Following Eisenhower's request, Coca-Cola quickly went into action and within six months, a Coca-Cola engineer had traveled to Algiers (in North Africa) where he opened the first plant of 64 bottlers sent abroad during the armed conflict. The plants were set up as close as possible to the battle lines in Europe and the Pacific.
The logistics of moving the bottling plants in the midst of a warring world was not an easy task. According to Coca-Cola, a special group of the company's employees known as "technical observers" or "TOs" bottled and shipped over five billion bottles of Coca-Cola to troops on duty during World War II.
The Atlanta-based company built makeshift bottling plants near the front lines, and eventually employed nearly 150 TOs, who were assimilated into Army officers. The so-called "Coca-Cola colonels" supervised the production of Coca-Cola and had no other military duties to perform.

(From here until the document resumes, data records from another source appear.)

#[export] Instance memoryStore : StoreLaws.
Proof.
  assert (forall x s r, writes_secret x s r -> r.1 = Ok tt ->
    stored_as x (sv_secrets r.2 !! ((secret_key x).1, (secret_key x).2))) as Hput.
  { intros x s r [[Hf _]| ->] E; [by rewrite E in Hf|].
    rewrite <- surjective_pairing, lookup_insert_eq. by eexists. }
  split; cbn.
  - intros ns name s x. unfold Srv.get. match goal with |- context [Srv.guarded ?f s] =>
      destruct (guarded_cases f s) as (s' & <- & _ & [(msg & ->)| ->]) end; cbn; [done|].
    by destruct (sv_secrets s' !! (ns, name)) as [y|]; intros [= ->].
  - intros ns name s e. unfold Srv.get. match goal with |- context [Srv.guarded ?f s] =>
      destruct (guarded_cases f s) as (s' & <- & _ & [(msg & ->)| ->]) end; cbn; [by intros [= <-]|].
    by destruct (sv_secrets s' !! (ns, name)).
  - intros c s ns name Hc. by rewrite others_keep_secrets.
  - intros x s. apply (Hput x s), create_secret_spec.
  - intros x s. apply (Hput x s), update_secret_spec.
  - intros c x s ns name Hc.
    assert (exists r, writes_secret x s r /\ after c s = r.2) as (r & Hw & ->).
    { destruct Hc as [->| ->]; eexists; (split; [|done]); [apply create_secret_spec|apply update_secret_spec]. }
    destruct Hw as [[_ ->]| ->]; [by left|].
    destruct (decide ((ns, name) = secret_key x)) as [E|Hne]; [right; split; [done|]|left].
    + rewrite E, lookup_insert_eq. by eexists.
    + by rewrite lookup_insert_ne.
Qed.

(** ** An in-memory client that stores what it is given

    As the one of controller-runtime: the string data of secrets stay beside the
    data, and field selectors are refused. *)

Module Raw.
Definition with_secret (x : Secret) (s : Server) : Server :=
  mkServer (sv_infos s) (<[secret_key x := x]> (sv_secrets s)) (sv_execs s) (sv_objects s) (sv_faults s).

Definition written (o : ClientObject) (r : result unit * Server) : (option error * ClientObject) * Server :=
  ((match r.1 with Ok _ => None | Err e => Some e end, o), r.2).

Definition unsupported : error := errorf "unsupported object".

Definition put (present : bool) (x : Secret) : Server -> result unit * Server :=
  Srv.guarded (fun s =>
    match sv_secrets s !! secret_key x with
    | Some _ => if present then (Ok tt, with_secret x s) else (Err (errorf "secret already exists"), s)
    | None => if present then (Err (errNotFound "secret"), s) else (Ok tt, with_secret x s)
    end).

Definition create (o : ClientObject) (s : Server) : (option error * ClientObject) * Server :=
  written o (match o with
             | ObjSecret x => put false x s
             | ObjUnstructured u => (Ok tt, Srv.set_objects s (sv_objects s ++ [u]))
             | ObjExecution _ => (Err unsupported, s)
             end).

Definition update (o : ClientObject) (s : Server) : (option error * ClientObject) * Server :=
  match o with
  | ObjSecret x => written o (put true x s)
  | ObjExecution e =>
      match Srv.exec_update e s with
      | (Ok e', s') => ((None, ObjExecution e'), s')
      | (Err err, s') => ((Some err, o), s')
      end
  | ObjUnstructured _ => ((Some unsupported, o), s)
  end.

Definition patch (o : ClientObject) (p : ClientPatch) (s : Server) : (option error * ClientObject) * Server :=
  match o, p with
  | ObjUnstructured new, MergeFrom (ObjUnstructured old) => written o (Srv.patch old new s)
  | _, _ => ((Some unsupported, o), s)
  end.

Definition list_objects (g : GroupVersionKind) (o : ListOptions) (s : Server)
    : (list Unstructured * option error) * Server :=
  match lo_FieldSelector o with
  | Some _ => (([], Some (errorf "field selectors are not supported")), s)
  | None => Srv.list_objects g o s
  end.

Definition apply (u : Unstructured) (owner : string) (force : bool) (s : Server) : option error * Server :=
  let '(r, s') := Srv.apply u owner force s in (match r with Ok _ => None | Err e => Some e end, s').
End Raw.

#[export] Instance rawClient : CtrlClient := {|
  CtrlState := Server;
  ctrl_GetSleepInfo := Srv.get sv_infos "sleepinfo";
  ctrl_GetSecret := Srv.get sv_secrets "secret";
  ctrl_GetExecution := Srv.get sv_execs "execution";
  ctrl_RESTMapping := Srv.rest_mapping;
  ctrl_List := Raw.list_objects;
  ctrl_Create := Raw.create;
  ctrl_Update := Raw.update;
  ctrl_Patch := Raw.patch;
  ctrl_Apply := Raw.apply;
  ctrl_StatusUpdateSleepInfo := Srv.put_info_status;
  ctrl_StatusUpdateExecution := Srv.exec_status;
  ctrl_SetOwnerReference := Srv.own
|}.

(** Its calls that write no secret are those of the reference server. *)
Lemma raw_others c (s : Server) :
  is_secret_write c = false ->
  sv_secrets (@after _ (reconciler_client rawClient) c s : Server) = sv_secrets s.
Proof.
  intros Hc. pose proof (others_keep_secrets c s Hc) as H. destruct c; try done; cbn in *; try done.
  - unfold Raw.list_objects. by destruct (lo_FieldSelector opts).
  - unfold Raw.apply. by destruct (Srv.apply obj owner force s) as [[] s'].
  - by destruct (Srv.exec_update e s) as [[] s'].
Qed.

Lemma put_spec present x s :
  let r := Raw.put present x s in
  (is_ok r.1 = false /\ sv_secrets r.2 = sv_secrets s) \/ sv_secrets r.2 = <[secret_key x := x]> (sv_secrets s).
Proof.
  cbv zeta. unfold Raw.put. match goal with |- context [Srv.guarded ?f s] =>
    destruct (guarded_cases f s) as (s' & <- & _ & [(msg & ->)| ->]) end; [by left|].
  destruct (sv_secrets s' !! secret_key x), present; cbn; by (left + right).
Qed.

#[export] Instance rawLaws : MemoryLaws rawClient.
Proof.
  refine {| kept := fun (s : @CtrlState _ rawClient) ns name => sv_secrets s !! (ns, name) |}; cbn.
  - apply (get_found (StoreLaws := memoryStore)).
  - apply (get_missing (StoreLaws := memoryStore)).
  - intros c s ns name Hc. by rewrite raw_others.
  - intros create x s ns name _.
    assert (forall r : result unit * Server,
      (is_ok r.1 = false /\ sv_secrets r.2 = sv_secrets s) \/ sv_secrets r.2 = <[secret_key x := x]> (sv_secrets s) ->
      (((Raw.written (ObjSecret x) r).1.1 = None ->
         kept_as x (sv_secrets r.2 !! ((secret_key x).1, (secret_key x).2)))
       /\ (sv_secrets r.2 !! (ns, name) = sv_secrets s !! (ns, name)
           \/ (ns, name) = secret_key x /\ kept_as x (sv_secrets r.2 !! (ns, name))))) as H.
    { intros r [[Hf ->]| ->]; [split; [by destruct r as [[] ?]|by left]|]. split.
      - intros _. rewrite <- surjective_pairing, lookup_insert_eq. by eexists.
      - destruct (decide ((ns, name) = secret_key x)) as [E|Hne]; [right; split; [done|]|left].
        + rewrite E, lookup_insert_eq. by eexists.
        + by rewrite lookup_insert_ne. }
    destruct create; [apply (H (Raw.put false x s))|apply (H (Raw.put true x s))]; apply put_spec.
Defined.

#[export] Instance metaLib : MetaLib := {|
  ExtractList l := Ok l; Accessor u := Ok u; SetList _ l := Ok l
|}.

#[export] Instance metaLaws : MetaLaws.
Proof. by split. Qed.

Lemma memory_limit : respects_limit.
Proof.
  intros g o s Ho. cbn. unfold Srv.list_objects, Srv.limited.
  rewrite (proj2 (Z.eqb_neq _ 0)) by lia. match goal with |- context [Srv.guarded ?f s] =>
    destruct (guarded_cases f s) as (s' & _ & _ & [(msg & ->)| ->]) end; cbn; [lia|].
  rewrite length_take. lia.
Qed.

Coca-Cola was the taste of home for American soldiers and drinking a cold Coke in the family-size bottle was a reminder of their families and loved ones in the United States in a world of death and destruction.
In the photograph that illustrates the publication, the American crew of a masked shell battery from the 133rd Field Artillery Battalion collects Coca-Cola bottles from a wooden crate and distributes them to the gunners. With their M1 steel helmets on foot and the artillery grenades on loan, all indications are that the photo was taken in a sector near the front of the battle. The photograph was taken on March 17, 1944 "somewhere on the Italian front".